The election outcome signals a dramatic failure in the administration’s strategy for Middle East peace, according to analysts and some U.S. officials. [Ed.: Both the “analysts” and the “officials” are anonymous Democrats.] Since the United States cannot deal with an organization labeled a terrorist organization by the State Department, Hamas’s victory is likely to curtail U.S. aid, limit official U.S. contacts with the Palestinian government and stall efforts to create an independent Palestinian state.

More broadly, Hamas’s victory is seen as a setback in the administration’s campaign for greater democracy in the Middle East.

But democracy for the Palestinians is a policy of the U.S. government that long predates the Bush administration. Yasser Arafat was elected to head the Palestinian Authority in 1996 precisely because he was the world’s most famous terrorist. That Palestinians would vote for the most appalling candidates available is hardly a shock, and Kessler’s suggestion that the Bush administration could somehow have induced them to vote differently is unpersuasive, to say the least.

This is the part, though, that is really reprehensible; Kessler tries to argue that the administration’s support for democracy has generally been a failure throughout the region:

Elections in Iran, Iraq, Egypt and now the Palestinian territories have resulted in the defeat of secular and moderate parties and the rise of Islamic parties hostile to U.S. interests.

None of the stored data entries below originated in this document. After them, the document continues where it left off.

(* ------------------------------------------------------------------ *)
(** ** The exit status of main from the file's lines *)

(** X13: with one argument, [main]'s exit status is decided by the file's
    lines alone: 2 when the file cannot be opened or is empty; otherwise
    3 when the lines after the header yield no record before the first
    malformed non-blank line (for instance when the first non-blank line
    after the header is malformed), and 0 when they yield one. *)
Theorem main_exit_by_content fs prog path :
  main fs [prog; path] =
  match fs path with
  | Some (_ :: t) => match expected_records t with [] => 3 | _ :: _ => 0 end
  | _ => 2
  end.
Proof.
  rewrite main_two_args. unfold open.
  destruct (fs path) as [[|h t]|]; cbv beta iota zeta; [reflexivity| |reflexivity].
  cbn [getline failbit remaining contents].
  cbv beta iota zeta. cbn [negb].
  rewrite (gather_result_expected (mkBuffer (Some (mkStream (h :: t) t false)) path true 0)
             (mkStream (h :: t) t false) eq_refl).
  reflexivity.
Qed.

(* ------------------------------------------------------------------ *)
(** ** Order of the records *)

Lemma deq_refl_both a b : deq a b = true -> deq a a = true /\ deq b b = true.
Proof.
  intros H. assert (H' : deq b a = true) by (rewrite deq_sym; exact H).
  split; [exact (deq_trans _ _ _ H H') | exact (deq_trans _ _ _ H' H)].
Qed.

Lemma min_slot_unique ps ps' v c v' c' :
  (forall p, In p ps <-> In p ps') ->
  is_min_slot ps v c -> is_min_slot ps' v' c' -> deq v v' = true /\ c = c'.
Proof.
  intros Heq (A1 & (w1 & W1 & W1v & W1c) & M1) (A2 & (w2 & W2 & W2v & W2c) & M2).
  assert (Hvv : deq v v' = true).
  { destruct (dlt_total v v' (proj2 (deq_refl_both _ _ W1v)) (proj2 (deq_refl_both _ _ W2v)))
      as [H|[H|H]]; [exfalso| exact H |exfalso].
    - pose proof (dlt_deq_l _ _ _ W1v H) as H'. rewrite (A2 w1 (proj1 (Heq w1) W1)) in H'. discriminate.
    - pose proof (dlt_deq_l _ _ _ W2v H) as H'. rewrite (A1 w2 (proj2 (Heq w2) W2)) in H'. discriminate. }
  split; [exact Hvv|].
  assert (H1 : c' <= c).
  { rewrite <- W1c. apply M2; [apply Heq, W1|]. exact (deq_trans _ _ _ W1v Hvv). }
  assert (H2 : c <= c').
  { rewrite <- W2c. apply M1; [apply Heq, W2|].
    apply (deq_trans _ _ _ W2v). rewrite deq_sym. exact Hvv. }
  lia.
Qed.

Lemma max_slot_unique ps ps' v c v' c' :
  (forall p, In p ps <-> In p ps') ->
  is_max_slot ps v c -> is_max_slot ps' v' c' -> deq v v' = true /\ c = c'.
Proof.
  intros Heq (A1 & (w1 & W1 & W1v & W1c) & M1) (A2 & (w2 & W2 & W2v & W2c) & M2).
  assert (Hvv : deq v v' = true).
  { destruct (dlt_total v v' (proj2 (deq_refl_both _ _ W1v)) (proj2 (deq_refl_both _ _ W2v)))
      as [H|[H|H]]; [exfalso| exact H |exfalso].
    - rewrite deq_sym in W2v. pose proof (dlt_deq_r _ _ _ H W2v) as H'.
      rewrite (A1 w2 (proj2 (Heq w2) W2)) in H'. discriminate.
    - rewrite deq_sym in W1v. pose proof (dlt_deq_r _ _ _ H W1v) as H'.
      rewrite (A2 w1 (proj1 (Heq w1) W1)) in H'. discriminate. }
  split; [exact Hvv|].
  assert (H1 : c' <= c).
  { rewrite <- W1c. apply M2; [apply Heq, W1|]. exact (deq_trans _ _ _ W1v Hvv). }
  assert (H2 : c <= c').
  { rewrite <- W2c. apply M1; [apply Heq, W2|].
    apply (deq_trans _ _ _ W2v). rewrite deq_sym. exact Hvv. }
  lia.
Qed.

Lemma state_records_same_set records records' st :
  (forall r, In r records <-> In r records') ->
  forall r, In r (state_records st records) <-> In r (state_records st records').
Proof.
  intros H r. unfold state_records. rewrite !filter_In, H. reflexivity.
Qed.

Lemma map_same_set {A B} (f : A -> B) l l' :
  (forall x, In x l <-> In x l') -> forall y, In y (map f l) <-> In y (map f l').
Proof.
  intros H y. rewrite !in_map_iff. split; intros (x & Hx & Hin); exists x; split; auto; apply H; auto.
Qed.

(** X14: when every code is nonzero and every coordinate is finite (no
    infinity, no NaN), the result of [calculateStateExtremes] does not depend
    on the order of the records (nor on repeated records): two record lists
    with the same elements give entries for the same states, with the same
    four codes and coordinates equal under [==]. *)
Theorem calculateStateExtremes_order_independent records records' st :
  (forall r, In r records <-> In r records') ->
  Forall (fun r => zipCode r <> 0 /\
                   dfinite (latitude r) = true /\ dfinite (longitude r) = true) records ->
  (map_find st (calculateStateExtremes records) = None <->
   map_find st (calculateStateExtremes records') = None) /\
  (forall e e', map_find st (calculateStateExtremes records) = Some e ->
     map_find st (calculateStateExtremes records') = Some e' ->
     easternmost e = easternmost e' /\ westernmost e = westernmost e' /\
     northernmost e = northernmost e' /\ southernmost e = southernmost e' /\
     deq (minLongitude e) (minLongitude e') = true /\ deq (maxLongitude e) (maxLongitude e') = true /\
     deq (maxLatitude e) (maxLatitude e') = true /\ deq (minLatitude e) (minLatitude e') = true).
Proof.
  intros Hset Hall.
  assert (Hall' : Forall (fun r => zipCode r <> 0 /\
                   dfinite (latitude r) = true /\ dfinite (longitude r) = true) records').
  { rewrite Forall_forall in Hall |- *. intros r Hr. apply Hall, Hset, Hr. }
  pose proof (state_records_same_set records records' st Hset) as Hsr.
  split.
  - destruct (calculate_fold records [] eq_refl) as (_ & _ & F1).
    destruct (calculate_fold records' [] eq_refl) as (_ & _ & F2).
    unfold calculateStateExtremes. rewrite F1, F2.
    destruct (state_records st records) as [|r rs] eqn:E1;
      destruct (state_records st records') as [|r' rs'] eqn:E2;
      try (split; reflexivity); try (split; discriminate).
    + exfalso. apply (proj2 (Hsr r')). left. reflexivity.
    + exfalso. apply (proj1 (Hsr r)). left. reflexivity.
  - intros e e' He He'.
    destruct (calc_slots records st e Hall He) as (S1 & S2 & S3 & S4).
    destruct (calc_slots records' st e' Hall' He') as (T1 & T2 & T3 & T4).
    pose proof (map_same_set (fun r => (longitude r, zipCode r)) _ _ Hsr) as Hlon.
    pose proof (map_same_set (fun r => (latitude r, zipCode r)) _ _ Hsr) as Hlat.
    destruct (min_slot_unique _ _ _ _ _ _ Hlon S1 T1) as [Q1 C1].
    destruct (max_slot_unique _ _ _ _ _ _ Hlon S2 T2) as [Q2 C2].
    destruct (max_slot_unique _ _ _ _ _ _ Hlat S3 T3) as [Q3 C3].
    destruct (min_slot_unique _ _ _ _ _ _ Hlat S4 T4) as [Q4 C4].
    repeat split; assumption.
Qed.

What a breathtaking bit of deception! The election in Iran was a sham, conducted by the mullahs and largely boycotted by reformist forces. The election didn’t cause the “rise of Islamic parties;” the mullahs have controlled Iran since 1979. Blaming Bush for the election returns there is like blaming him for the Iraqi referenda in which Saddam Hussein used to receive 99% of the vote. [True, the Iranian election had nothing to do with the Bush democratization strategy; but it DOES show that democracy in Muslim countries does not lead to moderation. Powerline gets around this problem by denying that the Iranian election was legitimate. What is this: the “actually existing democracy” gambit? For those unfamiliar with the reference, leftists typically defended Communism from its disasters and horrors by saying that the Communism that had failed was only “actually existing Communism,” not the real thing, which, they maintained, had never been tried. Thus there was no evidence that could ever prove that Communism was a flawed or evil thing. Many people on the left abandoned this excuse after 1991, but it never died completely and lately has been making a comeback. And now, using the same leftist reasoning, supporters of the Bush-doctrine are saying that the Muslim democratization that leads to Muslim extremism is only “actually existing democratization,” not the real thing.]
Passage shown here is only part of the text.